After a few years, if you maintain these principles, you will find yourself acclimated to some of the most terrible situations and solutions, knowing that you had no power to solve it or to intervene, and you kept your mouth shut. Then you will be able to like what you see in the mirror, and sleep the sleep of the innocent. Ignore that little voice you keep hearing now and then, it's just your conscience messing with you. Remember, you could always be flipping burgers. =================snake

Specializes in LTC,Hospice/palliative care,acute care.

Reagrding the snake's Principles of nursing....I LOVE IT!! :rotfl:

I agree with watersnake, I got into the field because I could stand the sight of blood and I could deal with many different personality's. I used to love nursing, but it's gotten to the point where I look for excuses not to go to work... I don't love the corporate feeling of the hospital.

I just want to make one point... and that is, "can we all just get along".

i just wanted to thank everyone for replying to my topic! i GOT "A" on that report! =)

Well your project is probably done, Anyway and incompetent nurse is one who just doesnt give a rats a** anymore. Someone who has a patient passed out on the floor and is busy doing her notes while the rest of the staff has to tend to her collapsed patient. An incompetent nurse also doesnt answer call lights because he/she is too busy talking on the phone to her/his significant other or housing contractor etc.... Another version of an incompetent nurse is one who can perform all the procedures but never gets the big picture and doesnt realize that his/her patient is struggling to breath

(resp 36 on 100% non rebreather mask whose lips are blue and pulse ox is 80%) WHOOPS! How did that happen? I didnt see that before. Another version is the nurse so worried about going from room to room to asses patients in bed number order... to be organized, instead of checking on the sickest patient first.. (WHOOPS! How long has he been like that??!) The patients half dead or near dead now .
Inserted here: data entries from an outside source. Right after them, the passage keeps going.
(* ===== verification/Evolution.v ===== *)
(** * What becomes of a request from one engine state to a later one

    Its token sequence only grows, by tokens that are no stop tokens and never
    past its end; once finished it is left alone.  The harvest and the planner's
    step are two cases. *)

From S2P Require Export Harvest SchedulerPasses PlannerStages.

Module Evolve.
Import Planner Inv Stages Steps Sched SchedInv Harvest Passes.

(** The prompt with everything generated, which preemption folds together. *)
Definition sequence (r : Req.Request) : list Z := Req.prompt_token_ids r ++ Req.output_token_ids r.

(** [r'] is [r] with generated tokens. *)
Definition extends (stops : list Z) (r r' : Req.Request) : Prop :=
  Req.request_id r' = Req.request_id r ∧ end_of r' = end_of r ∧
  ∃ gen, sequence r' = sequence r ++ gen ∧ Forall (λ t, t ∉ stops) gen.

#[global] Instance extends_preorder stops : PreOrder (extends stops).
Proof.
  split.
  - intros r. split_and!; [done|done|]. exists []. by rewrite app_nil_r.
  - intros r1 r2 r3 (I1 & E1 & g1 & S1 & F1) (I2 & E2 & g2 & S2 & F2).
    split_and!; [congruence|congruence|]. exists (g1 ++ g2).
    rewrite S2, S1, app_assoc. split; [done|]. by apply Forall_app.
Qed.

Lemma stamp_extends stops r r' : stamp r' = stamp r → extends stops r r'.
Proof.
  intros E. destruct (stamp_end r r' E) as (_ & ? & ?). split_and!; [done|done|]. exists [].
  rewrite app_nil_r. split; [|by constructor]. unfold stamp in E. unfold sequence. congruence.
Qed.

Section Evolve.
Context {T X LP Row : Type} `{!Offload.OffloadingManager T} `{!Executor X LP Row}
  (digest : list Z → list Z) (digest_ok : Chain.digest_ok digest)
  (decode_ids : list Z → Text.text) (is_digit : Z → bool).

Notation Scheduler := (@Scheduler T X LP).
Notation lane := (@lane LP).
Implicit Types (s : Scheduler) (r : Req.Request) (owed full : nat → Prop).

Record evolves s s' : Prop := {
  ev_limits : settings s' = settings s ∧ same_limits (planner s) (planner s');
  ev_live : ∀ o r, o ∈ live (planner s) → heap (planner s) !! o = Some r →
    ∃ r', heap (planner s') !! o = Some r' ∧ extends (stop_token_ids (settings s)) r r' ∧
      (Z.of_nat (Req.seq_len r') ≤ end_of r')%Z ∧
      (o ∈ live (planner s') ∨ Req.is_finished r' = true);
  ev_done : ∀ o r, heap (planner s) !! o = Some r → Req.is_finished r = true →
    core <$> heap (planner s') !! o = Some (core r);
}.

Lemma core_finished r r' : core r' = core r → Req.is_finished r' = Req.is_finished r.
Proof. unfold core, Req.is_finished. intros E. by replace (Req.status r') with (Req.status r) by congruence. Qed.

Lemma evolves_trans s1 s2 s3 : evolves s1 s2 → evolves s2 s3 → evolves s1 s3.
Proof.
  intros [[A1 A1'] A2 A3] [[B1 B1'] B2 B3]. split.
  - split; [congruence|by etrans].
  - intros o r Ho Hr. destruct (A2 o r Ho Hr) as (r2 & Hr2 & X2 & L2 & [Hl|Hf]).
    + destruct (B2 o r2 Hl Hr2) as (r3 & Hr3 & X3 & L3 & Hd). exists r3. split_and!; try done.
      rewrite A1 in X3. by etrans.
    + pose proof (B3 o r2 Hr2 Hf) as Hc. destruct (heap (planner s3) !! o) as [r3|]; [|done].
      apply (inj Some) in Hc. exists r3. pose proof (core_stamp _ _ Hc) as Hs.
      destruct (stamp_end _ _ Hs) as (-> & -> & _). split_and!; [done| |done|].
      * etrans; [exact X2|]. by apply stamp_extends.
      * right. by rewrite (core_finished _ _ Hc).
  - intros o r Hr Hf. pose proof (A3 o r Hr Hf) as Hc.
    destruct (heap (planner s2) !! o) as [r2|] eqn:Hr2; [|done]. apply (inj Some) in Hc.
    rewrite <- Hc. apply (B3 o r2 Hr2). by rewrite (core_finished _ _ Hc).
Qed.

Lemma live_unfinished owed full s o r :
  good digest owed full s → o ∈ live (planner s) → heap (planner s) !! o = Some r →
  Req.is_finished r = false.
Proof.
  intros Hg Hl Hr. unfold Req.is_finished.
  destruct (live_cases _ o r (wf_queues _ _ (g_wf _ _ _ _ Hg)) Hl Hr) as [(_ & _ & -> & _)|(_ & _ & -> & _)]; done.
Qed.

(** Steps that leave the stamps and the queues' membership alone. *)
Lemma stamps_evolves owed s s' :
  good digest owed nobody s → settings s' = settings s → same_limits (planner s) (planner s') →
  (∀ o, o ∈ live (planner s) → stamp <$> heap (planner s') !! o = stamp <$> heap (planner s) !! o) →
  (∀ o, o ∈ live (planner s) → o ∈ live (planner s')) →
  (∀ o, o ∉ live (planner s) → is_Some (heap (planner s) !! o) →
    core <$> heap (planner s') !! o = core <$> heap (planner s) !! o) →
  evolves s s'.
Proof.
  intros Hg Hset Hlim Hst Hlive Hdead. split; [done| |].
  - intros o r Ho Hr. pose proof (Hst o Ho) as E. rewrite Hr in E.
    destruct (heap (planner s') !! o) as [r'|]; [|done]. apply (inj Some) in E. exists r'.
    destruct (stamp_end _ _ E) as (-> & -> & _). split_and!; [done|by apply stamp_extends| |left; auto].
    destruct (g_room _ _ _ _ Hg o r Ho Hr) as [_ Hs]. specialize (Hs (λ x, x)). lia.
  - intros o r Hr Hf. rewrite Hdead, Hr; [done| |by exists r]. intros Hl.
    by rewrite (live_unfinished _ _ _ _ _ Hg Hl Hr) in Hf.
Qed.

Lemma evolves_refl owed s : good digest owed nobody s → evolves s s.
Proof. intros Hg. by apply (stamps_evolves owed). Qed.

(** ** The harvest *)

(** A lane after some tokens, from the request it started with. *)
Definition absorbed (stops : list Z) r0 (x : lane) : Prop :=
  extends stops r0 x.1.1 ∧ (Z.of_nat (Req.seq_len x.1.1) ≤ end_of x.1.1)%Z ∧
  (Req.is_finished x.1.1 = false → (Z.of_nat (Req.seq_len x.1.1) < end_of x.1.1)%Z).

Lemma push_end token r : end_of (push token r) = end_of r ∧ Req.seq_len (push token r) = S (Req.seq_len r).
Proof. unfold end_of, Req.seq_len. cbn. rewrite length_app. cbn. split; [done|lia]. Qed.

Lemma absorb_absorbed stops limit check r0 x e :
  absorbed stops r0 x → absorbed stops r0 (absorb decode_ids is_digit stops limit check x e).
Proof.
  destruct x as [[r f] d], e as [token record]. intros (Hx & Hle & Hlt). unfold absorb.
  destruct (Req.is_finished r) eqn:Hf; [done|]. cbn [fst] in Hlt. specialize (Hlt Hf).
  case_decide as Ht; [done|]. destruct (Detok.append _ _ _ _) as [[piece d']|]; [|done].
  destruct (push_end token r) as [E1 E2]. set (f' := note record piece f).
  assert (Hpush : extends stops r0 (push token r)).
  { destruct Hx as (I & E & gen & S & F). split_and!; [done|done|]. exists (gen ++ [token]).
    cbn [fst] in S. unfold sequence in *. cbn. rewrite app_assoc, S, app_assoc.
    split; [done|]. apply Forall_app. split; [done|]. by constructor. }
  set (why := verdict _ _ _ _ _). assert (Hwhy : why = None → (Z.of_nat (Req.seq_len (push token r)) < end_of (push token r))%Z).
  { unfold why, verdict. rewrite has_room_end. by case_bool_decide. }
  destruct why as [reason|]; cbn [close]; split_and!; cbn [fst]; try done.
  - change (Z.of_nat (Req.seq_len (push token r)) ≤ end_of (push token r))%Z. lia.
  - lia.
  - intros _. by apply Hwhy.
Qed.

Lemma absorb_all_absorbed stops limit check x es :
  absorbed stops x.1.1 x → absorbed stops x.1.1 (absorb_all decode_ids is_digit stops limit check x es).
Proof.
  intros Hx. induction es as [|e es IH] using rev_ind; [by destruct x as [[]]|].
  rewrite absorb_all_snoc. apply absorb_absorbed. case_decide; [|done]. by destruct x as [[]].
Qed.

Lemma harvested_evolves check owed s emitted advanced s' :
  good digest owed nobody s → harvested digest decode_ids is_digit check owed s emitted advanced s' →
  evolves s s'.
Proof.
  intros Hg Hh. pose proof (wf_queues _ _ (g_wf _ _ _ _ Hg)) as Hq. pose proof Hh as [].
  assert (Hrest : ∀ o r, heap (planner s) !! o = Some r → o ∉ running (planner s) →
    heap (planner s') !! o = Some r).
  { intros o r Hr Ho. by rewrite (proj1 (h_rest0 o Ho)). }
  split; [by destruct h_fixed0| |].
  - intros o r Ho Hr. destruct (g_room _ _ _ _ Hg o r Ho Hr) as [_ Hs]. specialize (Hs (λ x, x)).
    destruct (decide (o ∈ running (planner s))) as [Hin|Hn].
    + destruct (running_lane digest owed s o Hg Hin) as (x & Hx & _).
      assert (x.1.1 = r) as Er by (destruct Hx as [E _]; congruence).
      pose proof (h_lane0 o x Hin Hx) as Hy. set (es := tokens_for o emitted) in Hy.
      pose proof (absorb_all_absorbed (stop_token_ids (settings s)) (max_seq_len (config (planner s))) check x es)
        as Ha. set (y := absorb_all _ _ _ _ _ _ _) in *. rewrite Er in Ha.
      destruct Ha as (X1 & X2 & X3); [by rewrite <- Er; split_and!; try rewrite Er; try lia|].
      exists y.1.1. split_and!; [apply Hy|done|done|].
      destruct (Req.is_finished y.1.1) eqn:Ef; [by right|left]. apply running_live.
      by apply (lane_running digest decode_ids is_digit check owed s emitted advanced s' o x).
    + exists r. split_and!; [by apply Hrest|done|lia|left].
      apply elem_of_app in Ho as [Ho|Ho]; [|done]. apply elem_of_app. left. by rewrite h_waiting0.
  - intros o r Hr Hf. rewrite (Hrest o r Hr); [done|]. intros Hin.
    by rewrite (live_unfinished _ _ _ _ _ Hg (running_live _ _ Hin) Hr) in Hf.
Qed.

(** Nothing happens to a request the harvest has no token for. *)
Lemma harvested_kept check owed s emitted advanced s' o :
  good digest owed nobody s → harvested digest decode_ids is_digit check owed s emitted advanced s' →
  o ∈ running (planner s) → o ∉ emitted.*1.*1 →
  o ∈ running (planner s') ∧ heap (planner s') !! o = heap (planner s) !! o ∧ fronts s' !! o = fronts s !! o.
Proof.
  intros Hg Hh Hin Hn. destruct (running_lane digest owed s o Hg Hin) as (x & Hx & _).
  pose proof (h_lane _ _ _ _ _ _ _ _ _ Hh o x Hin Hx) as Hy.
  pose proof (lane_running digest decode_ids is_digit check owed s emitted advanced s' o x Hh Hin Hx) as Hrun.
  rewrite (proj2 (tokens_for_nil o emitted) Hn) in Hy, Hrun.
  assert (Hid : ∀ stops limit, absorb_all decode_ids is_digit stops limit check x [] = x) by (by destruct x as [[]]).
  rewrite Hid in Hy, Hrun. pose proof Hx as (Hx1 & Hx2 & _). destruct Hy as (Hy1 & Hy2 & _).
  split_and!; [|congruence|congruence]. apply Hrun. by apply (running_open digest s owed nobody o).
Qed.
End Evolve.
End Evolve.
Mind you this has been my experience on medsurg with no monitors,, and the ER with monitors....Heck within a minute a competent nurse can tell you to what unit a patient is going to be admitted.

hi all! im a nursing student and i have a project due regarding incompetent nursing. my question is what makes a incompetent nurse?...some examples would be great!!!!!! and oh yeah im new here and i justed wanted to say HI ALL! gaylord......

Hi gaylord!

I dont think you really got the response you were looking for on this one:rolleyes: :rolleyes: :rolleyes:

How about a new project??? Is it a "calling" or something else.....:)

Welcome!

geezzzz....or is it jeezzz....I have to remember to check the dates on the original threads!